Faut-il vraiment présenter Pillars of Eternity 2 ? Sorti en mai dernier, le jeu a été religieusement accueilli par les adorateurs fanatiques de l’Infinity Engine, qui ont brulé dans la foulée quelques cierges pour qu’Obsidian ne se lance pas subitement dans un mode Battle Royale. Les fourbes. Tout était donc organisé dans les meilleurs des plans, de sorte que PoE2 convienne à un public de niche et cartonne naturellement au Game Top Sellers. Ce fut quasiment un sans-faute : le scénario pourléché était à la hauteur et correspondait en tout point à ce qui était demandé, balayant bon nombre de défauts du premier opus. Le rituel avait marché. Les fans ravis se gaussaient de leur omniprésence. Cela tenait presque de la sorcellerie. Ce n’est pourtant guère l’avis de certains financeurs qui restent plutôt sur leur faim et se plaignent d’un retour sur investissement bien maigre. C’est désormais une réalité, Pillars Of Eternity 2 est un flop commercial à l’instar de la franchise Tyranny. Simple coïncidence ou causalité, Obsidian Entertainment se fait racheter six mois après la sortie du jeu, par un Microsoft boulimique de talents. La firme de Redmond désireuse d’étoffer au plus vite ses nouvelles exclusivités pour la Xbox One ne regarde point à la dépense pour creuser le fossé avec la concurrence. On leur souhaite bien du courage…

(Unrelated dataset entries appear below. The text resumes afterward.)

(** ** Structures *)
Inductive TransportType : Type := HttpPost | StreamableHttp.
#[export] Instance TransportType_eq_dec : EqDecision TransportType.
Proof. solve_decision. Defined.

(** The derived [Debug] *)
Definition transport_debug (t : TransportType) : string :=
  match t with HttpPost => "HttpPost" | StreamableHttp => "StreamableHttp" end.

Record HealthCheckConfig := {
  hc_enabled : bool;
  interval_seconds : Z;
  hc_timeout_seconds : Z;
  failure_threshold : Z;
  backoff_multiplier : f64;
}.

Record TlsConfig := { verify : bool; ca_cert_path : option string }.

Record ServerConfig := {
  alias : string;
  url : string;
  auth_token : option string;
  auth_token_file : option string;
  transport : TransportType;
  tags : list string;
  health_check : HealthCheckConfig;
  timeout_seconds : option Z;
  tls : TlsConfig;
}.

Record ConnectionPoolConfig := { max_idle_per_host : Z; idle_timeout_seconds : Z }.

Record RateLimitConfig := {
  rl_enabled : bool;
  requests_per_second : Z;
  burst_size : Z;
}.

Record ClientConfig := { token : string; allowed_servers : list string }.

Record DnsDiscoveryConfig := {
  dns_enabled : bool;
  srv_name : string;
  poll_interval_seconds : Z;
  dns_default_transport : TransportType;
  url_path : string;
  scheme : string;
}.

Record CrdDiscoveryConfig := { crd_enabled : bool; crd_namespace : string }.

Record FederationSettings := {
  listen : string;
  endpoint : string;
  fed_auth_token : option string;
  fed_auth_token_file : option string;
  connection_pool : ConnectionPoolConfig;
  tool_cache_ttl_seconds : Z;
  session_ttl_seconds : Z;
  allowed_origins : list string;
  clients : list ClientConfig;
  rate_limit : RateLimitConfig;
  dns_discovery : DnsDiscoveryConfig;
  crd_discovery : CrdDiscoveryConfig;
  session_secret : option string;
  shutdown_timeout_seconds : Z;
}.

Record FederationConfig := {
  federation : FederationSettings;
  servers : list ServerConfig;
}.

(** ** Defaults *)
Definition default_dns_poll_interval : Z := 60.
Definition default_dns_url_path : string := "/mcp".
Definition default_dns_scheme : string := "http".
Definition default_rps : Z := 10.
Definition default_burst : Z := 20.
Definition default_tls_verify : bool := true.
Definition default_listen : string := "0.0.0.0:8080".
Definition default_endpoint : string := "/mcp".
Definition default_transport : TransportType := HttpPost.
Definition default_health_enabled : bool := true.
Definition default_health_interval : Z := 30.
Definition default_health_timeout : Z := 5.
Definition default_failure_threshold : Z := 3.
Definition default_backoff_multiplier : f64 := F_fin 2.
Definition default_max_idle_per_host : Z := 10.
Definition default_idle_timeout_seconds : Z := 90.
Definition default_tool_cache_ttl_seconds : Z := 300.
Definition default_session_ttl_seconds : Z := 1800.
Definition default_shutdown_timeout_seconds : Z := 15.

Definition DnsDiscoveryConfig_default : DnsDiscoveryConfig :=
  {| dns_enabled := false; srv_name := "";
     poll_interval_seconds := default_dns_poll_interval;
     dns_default_transport := default_transport;
     url_path := default_dns_url_path; scheme := default_dns_scheme |}.
Definition CrdDiscoveryConfig_default : CrdDiscoveryConfig :=
  {| crd_enabled := false; crd_namespace := "" |}.
Definition RateLimitConfig_default : RateLimitConfig :=
  {| rl_enabled := false; requests_per_second := default_rps; burst_size := default_burst |}.
Definition ConnectionPoolConfig_default : ConnectionPoolConfig :=
  {| max_idle_per_host := default_max_idle_per_host;
     idle_timeout_seconds := default_idle_timeout_seconds |}.
Definition TlsConfig_default : TlsConfig :=
  {| verify := default_tls_verify; ca_cert_path := None |}.
Definition HealthCheckConfig_default : HealthCheckConfig :=
  {| hc_enabled := default_health_enabled; interval_seconds := default_health_interval;
     hc_timeout_seconds := default_health_timeout;
     failure_threshold := default_failure_threshold;
     backoff_multiplier := default_backoff_multiplier |}.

Au large des Dents de Magran se tient ma demeure, mon île rocailleuse, âpre et rugueuse : Motorangō ô Niharakao. La mer se jette sur ses falaises indestructibles, avide d’érosion depuis des âges. Curieux, nos prêtres les plus téméraires s’essayent toujours de comprendre comment les assauts d’Ondra ne puissent en aucune manière avoir de prise sur notre domaine insulaire. En vain. Notre eden est affuté, taillé pour affronter la tempête et les retours tumultueux des vagues déferlantes. Mais notre havre n’est guère exempt de défauts. Moins généreux avec ses habitants, il est peu enclin à nourrir le peuple qui foule son sol depuis des générations. La terre volcanique peu endurante est en effet fort ingrate et la faune bien rare. Par chance, un mince filon d’Adra nous permet encore de subsister et de commercer avec d’autres ethnies huanas qui font du cabotage vers les archipels de Motare ô Kōzi et l’île d’Hasongo. Mais peu à peu les membres de la majorité des tribus huanas de l’île lassées par l’usure du lieu, partent bien souvent à Neketaka faire fortune à l’instar des vils Rauatai connus pour leur cupidité absurde. Certains n’en reviennent jamais, enfermés dans leur zone de confort. Les galohis. Mais j’en ai cure, les miens issus du clan Wahakis ne sont point du genre à troquer leur fierté contre quelques breloques.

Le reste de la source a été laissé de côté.